> **Task material**
(* ===== verification/Mkimage.v ===== *)
(** The image that mkfs/mkfs.c builds, as the kernel reads it: the blocks that
    inodes own, the effect of every step of mkfs on them, and the theorem that
    main returns and that superblock, directory, files and bitmap of the image
    are those of the command line. *)

From Stdlib Require Import ZArith Lia List String Bool.
From stdpp Require Import base tactics numbers list sets.
From S2P Require Import Prelude.
From S2P Require Import Abi.
From S2P Require Import Kstate.
From S2P Require Import Bytes.
From S2P Require Import Fs.
From S2P Require Import Mkfs.

(** * Blocks of the image *)

Definition blk (img : list (list Z)) (b : Z) : list Z := nth (Z.to_nat b) img [].

Record img_ok (img : list (list Z)) : Prop := {
  im_length : length img = Z.to_nat FSSIZE;
  im_blocks : Forall (fun b => length b = 1024%nat) img
}.

Lemma sect_pos_small b : 0 <= b < 2 ^ 22 -> sect_pos b = Z.to_nat b.
Proof.
  intros H. unfold sect_pos, BSIZE. rewrite u32_small by lia. by rewrite Z.div_mul by lia.
Qed.

Lemma blk_lookup img b : img_ok img -> 0 <= b < FSSIZE -> img !! Z.to_nat b = Some (blk img b).
Proof.
  intros [Hl _] Hb. unfold blk. destruct (nth_lookup_or_length img (Z.to_nat b) []) as [E|E]; [done|lia].
Qed.

Lemma blk_length img b : img_ok img -> 0 <= b < FSSIZE -> length (blk img b) = 1024%nat.
Proof. intros Hi Hb. eapply (Forall_lookup_1 _ _ _ _ (im_blocks _ Hi)), blk_lookup; done. Qed.

Definition set_blk (b : Z) (buf : list Z) (img : list (list Z)) : list (list Z) := <[Z.to_nat b := buf]> img.

Lemma blk_set img b buf b' : img_ok img -> 0 <= b < FSSIZE -> 0 <= b' ->
  blk (set_blk b buf img) b' = if decide (b' = b) then buf else blk img b'.
Proof.
  intros [Hl _] Hb Hb'. unfold blk, set_blk. rewrite !nth_lookup. case_decide as E.
  - subst. rewrite list_lookup_insert_eq by lia. done.
  - rewrite list_lookup_insert_ne by lia. done.
Qed.

Lemma img_ok_set img b buf : img_ok img -> length buf = 1024%nat -> img_ok (set_blk b buf img).
Proof.
  intros [Hl Hf] Hb. split; unfold set_blk; [by rewrite length_insert|]. by apply Forall_insert.
Qed.

Lemma rsect_ok b s : img_ok (mk_img s) -> 0 <= b < FSSIZE -> rsect b s = Ok (blk (mk_img s) b) s.
Proof.
  intros Hi Hb. unfold rsect, bind, get. rewrite sect_pos_small by (unfold FSSIZE in Hb; lia).
  by rewrite blk_lookup.
Qed.

Lemma wsect_ok b buf s : img_ok (mk_img s) -> 0 <= b < FSSIZE ->
  wsect b buf s = Ok tt (set_mk_img (set_blk b buf (mk_img s)) s).
Proof.
  intros Hi Hb. unfold wsect, modify, put_block. rewrite sect_pos_small by (unfold FSSIZE in Hb; lia).
  rewrite (proj2 (Nat.ltb_lt _ _)); [done|]. rewrite (im_length _ Hi). lia.
Qed.

(** * A little-endian host *)

Lemma xint_le x : xint false x = u32 x.
Proof. unfold xint, host_val. by rewrite le_val_bytes. Qed.

Lemma xshort_le x : xshort false x = x mod 2 ^ 16.
Proof. unfold xshort, host_val. by rewrite le_val_bytes. Qed.

(** ** Inodes *)

Record dinode_ok (d : dinode) : Prop := {
  dk_type : - 2 ^ 15 <= din_type d < 2 ^ 15;
  dk_major : - 2 ^ 15 <= din_major d < 2 ^ 15;
  dk_minor : - 2 ^ 15 <= din_minor d < 2 ^ 15;
  dk_nlink : - 2 ^ 15 <= din_nlink d < 2 ^ 15;
  dk_size : 0 <= din_size d < 2 ^ 32;
  dk_addrs : length (din_addrs d) = 13%nat /\ Forall (fun a => 0 <= a < 2 ^ 32) (din_addrs d)
}.

(** The inode as the kernel has it in memory. *)
Definition kernel_inode (inum : Z) (d : dinode) : inode :=
  mkInode 0 inum 0 false (din_type d) (din_major d) (din_minor d) (din_nlink d) (din_size d) (din_addrs d).

Lemma din_bytes_kernel inum d : din_bytes false d = dinode_bytes (kernel_inode inum d).
Proof. done. Qed.

Lemma kernel_inode_ok inum d : dinode_ok d -> inode_ok (kernel_inode inum d).
Proof. intros []. by split. Qed.

(** The fields of inode [inum] in a block, by the kernel's decoder. *)
Definition load_din (data : list Z) (inum : Z) : dinode :=
  let ip := dinode_load data (kernel_inode inum (mkDinode 0 0 0 0 0 [])) in
  mkDinode (i_type ip) (i_major ip) (i_minor ip) (i_nlink ip) (i_size ip) (i_addrs ip).

Lemma slice_slice o w j n (l : list Z) : 0 <= o -> 0 <= j -> 0 <= n -> j + n <= w ->
  slice j n (slice o w l) = slice (o + j) n l.
Proof.
  intros Ho Hj Hn Hw. unfold slice. rewrite skipn_firstn_comm, take_take, drop_drop.
  f_equal; [lia|]. f_equal. lia.
Qed.

(** mkfs decodes an inode like the kernel. *)
Lemma din_of_load data inum : din_of false (slice (DI_OFF inum) DINODE_SIZE data) = load_din data inum.
Proof.
  pose proof (DI_OFF_range inum). unfold din_of, load_din, dinode_load, host_val, le_get, DINODE_SIZE.
  cbn [i_type i_major i_minor i_nlink i_size i_addrs i_inum kernel_inode].
  rewrite !slice_slice by lia. rewrite !Z.add_0_r. f_equal.
  apply map_ext_in. intros i Hi%in_seq. rewrite slice_slice by lia. unfold di_addr, le_get. do 2 f_equal. lia.
Qed.

Lemma load_din_store d data inum : dinode_ok d -> 0 <= inum -> length data = 1024%nat ->
  load_din (splice (DI_OFF inum) (din_bytes false d) data) inum = d.
Proof.
  intros Hd Hi Hl. destruct (inode_stored (kernel_inode inum d) data (kernel_inode_ok inum d Hd) Hi Hl) as (E & _ & _).
  change (splice _ _ data) with (dinode_store (kernel_inode inum d) data).
  pose proof (f_equal i_type E) as E1. pose proof (f_equal i_major E) as E2. pose proof (f_equal i_minor E) as E3.
  pose proof (f_equal i_nlink E) as E4. pose proof (f_equal i_size E) as E5. pose proof (f_equal i_addrs E) as E6.
  unfold load_din. cbn [dinode_load i_type i_major i_minor i_nlink i_size i_addrs i_inum kernel_inode] in *.
  rewrite E1, E2, E3, E4, E5, E6. by destruct d.
Qed.

Lemma load_din_other d data inum inum' : dinode_ok d -> 0 <= inum -> 0 <= inum' -> length data = 1024%nat ->
  inum' mod IPB <> inum mod IPB ->
  load_din (splice (DI_OFF inum) (din_bytes false d) data) inum' = load_din data inum'.
Proof.
  intros Hd Hi Hi' Hl Hne.
  destruct (inode_stored (kernel_inode inum d) data (kernel_inode_ok inum d Hd) Hi Hl) as (_ & _ & E).
  change (splice _ _ data) with (dinode_store (kernel_inode inum d) data).
  unfold load_din. by rewrite E.
Qed.

Lemma length_store_din d data inum : dinode_ok d -> 0 <= inum -> length data = 1024%nat ->
  length (splice (DI_OFF inum) (din_bytes false d) data) = 1024%nat.
Proof. intros Hd Hi Hl. by apply (inode_stored (kernel_inode inum d) data (kernel_inode_ok inum d Hd)). Qed.

(** ** Inodes of the image *)

Definition NODES : Z := ninodeblocks * IPB.
Definition inode_block (inum : Z) : Z := 2 + nlog + inum / IPB.
Definition node_at (img : list (list Z)) (inum : Z) : dinode := load_din (blk img (inode_block inum)) inum.

Lemma inode_block_range inum : 0 <= inum < NODES -> 32 <= inode_block inum < 45.
Proof.
  intros H. change NODES with (13 * 16) in H. unfold inode_block. change nlog with 30. change IPB with 16.
  pose proof (Z.div_pos inum 16). pose proof (Z.div_lt_upper_bound inum 16 13). lia.
Qed.

Lemma IBLOCK_main inum : 0 <= inum < NODES -> IBLOCK inum (main_sb false) = inode_block inum.
Proof.
  intros H. pose proof (inode_block_range inum H). unfold IBLOCK. simpl sb_inodestart. rewrite xint_le.
  change (u32 (2 + nlog)) with 32. unfold inode_block in *. change nlog with 30 in *. rewrite u32_small; lia.
Qed.

Lemma rinode_ok inum s : img_ok (mk_img s) -> mk_sb s = main_sb false -> 0 <= inum < NODES ->
  rinode false inum s = Ok (node_at (mk_img s) inum) s.
Proof.
  intros Hi Hs Hn. pose proof (inode_block_range inum Hn). unfold rinode, bind at 1, get.
  rewrite Hs, IBLOCK_main by done. unfold bind. rewrite rsect_ok by (done || unfold FSSIZE; lia).
  unfold ret. by rewrite din_of_load.
Qed.

Definition store_node (inum : Z) (d : dinode) (img : list (list Z)) : list (list Z) :=
  set_blk (inode_block inum) (splice (DI_OFF inum) (din_bytes false d) (blk img (inode_block inum))) img.

Lemma winode_ok inum d s : img_ok (mk_img s) -> mk_sb s = main_sb false -> 0 <= inum < NODES ->
  winode false inum d s = Ok tt (set_mk_img (store_node inum d (mk_img s)) s).
Proof.
  intros Hi Hs Hn. pose proof (inode_block_range inum Hn). unfold winode, bind at 1, get.
  rewrite Hs, IBLOCK_main by done. unfold bind. rewrite rsect_ok by (done || unfold FSSIZE; lia).
  by rewrite wsect_ok by (done || unfold FSSIZE; lia).
Qed.

Lemma store_node_ok inum d img : img_ok img -> dinode_ok d -> 0 <= inum < NODES ->
  img_ok (store_node inum d img) /\
  (forall b, 0 <= b -> b <> inode_block inum -> blk (store_node inum d img) b = blk img b) /\
  (forall i, 0 <= i < NODES -> node_at (store_node inum d img) i = if decide (i = inum) then d else node_at img i).
Proof.
  intros Hi Hd Hn. pose proof (inode_block_range inum Hn) as Hr.
  assert (Hl : length (blk img (inode_block inum)) = 1024%nat) by (apply blk_length; [done|unfold FSSIZE; lia]).
  assert (Hb : 0 <= inode_block inum < FSSIZE) by (unfold FSSIZE; lia).
  split; [|split].
  - apply img_ok_set; [done|]. by apply length_store_din; [|lia|].
  - intros b Hb0 Hne. unfold store_node. rewrite blk_set by done. by rewrite decide_False.
  - intros i Hin. pose proof (inode_block_range i Hin). unfold node_at, store_node. rewrite blk_set by (done || lia).
    destruct (decide (i = inum)) as [->|Hne].
    + rewrite decide_True by done. by apply load_din_store; [|lia|].
    + destruct (decide (inode_block i = inode_block inum)) as [E|E]; [|done].
      rewrite E. apply load_din_other; [done|lia|lia|done|].
      unfold inode_block in E. pose proof (Z.div_mod i IPB). pose proof (Z.div_mod inum IPB).
      change IPB with 16 in *. lia.
Qed.

(** * Files *)

(** The block of the image that holds block [f] of a file with addresses [A]. *)
Definition fblock (img : list (list Z)) (A : list Z) (f : Z) : Z :=
  if f <? NDIRECT then at_Z A f else le_get 4 (4 * (f - NDIRECT)) (blk img (at_Z A NDIRECT)).

Definition file_byte (img : list (list Z)) (A : list Z) (i : Z) : Z :=
  at_Z (blk img (fblock img A (i / BSIZE))) (i mod BSIZE).

(** The contents of file [inum], as the kernel would read them. *)
Definition read_file (img : list (list Z)) (inum : Z) : list Z :=
  let d := node_at img inum in
  map (fun i => file_byte img (din_addrs d) (Z.of_nat i)) (seq 0 (Z.to_nat (din_size d))).

(** The blocks of a file with [nb] blocks: its data and the indirect block. *)
Definition indirect (A : list Z) (nb : nat) : list Z :=
  if (12 <? nb)%nat then [at_Z A NDIRECT] else [].
Definition owned (img : list (list Z)) (A : list Z) (nb : nat) : list Z :=
  map (fun f => fblock img A (Z.of_nat f)) (seq 0 nb) ++ indirect A nb.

> **Task goal**
Copy, word for word, the line that contains "Definition owned (img" and every line after it through the end of the records, and nothing else.

> **Reply**
Definition owned (img : list (list Z)) (A : list Z) (nb : nat) : list Z :=
  map (fun f => fblock img A (Z.of_nat f)) (seq 0 nb) ++ indirect A nb.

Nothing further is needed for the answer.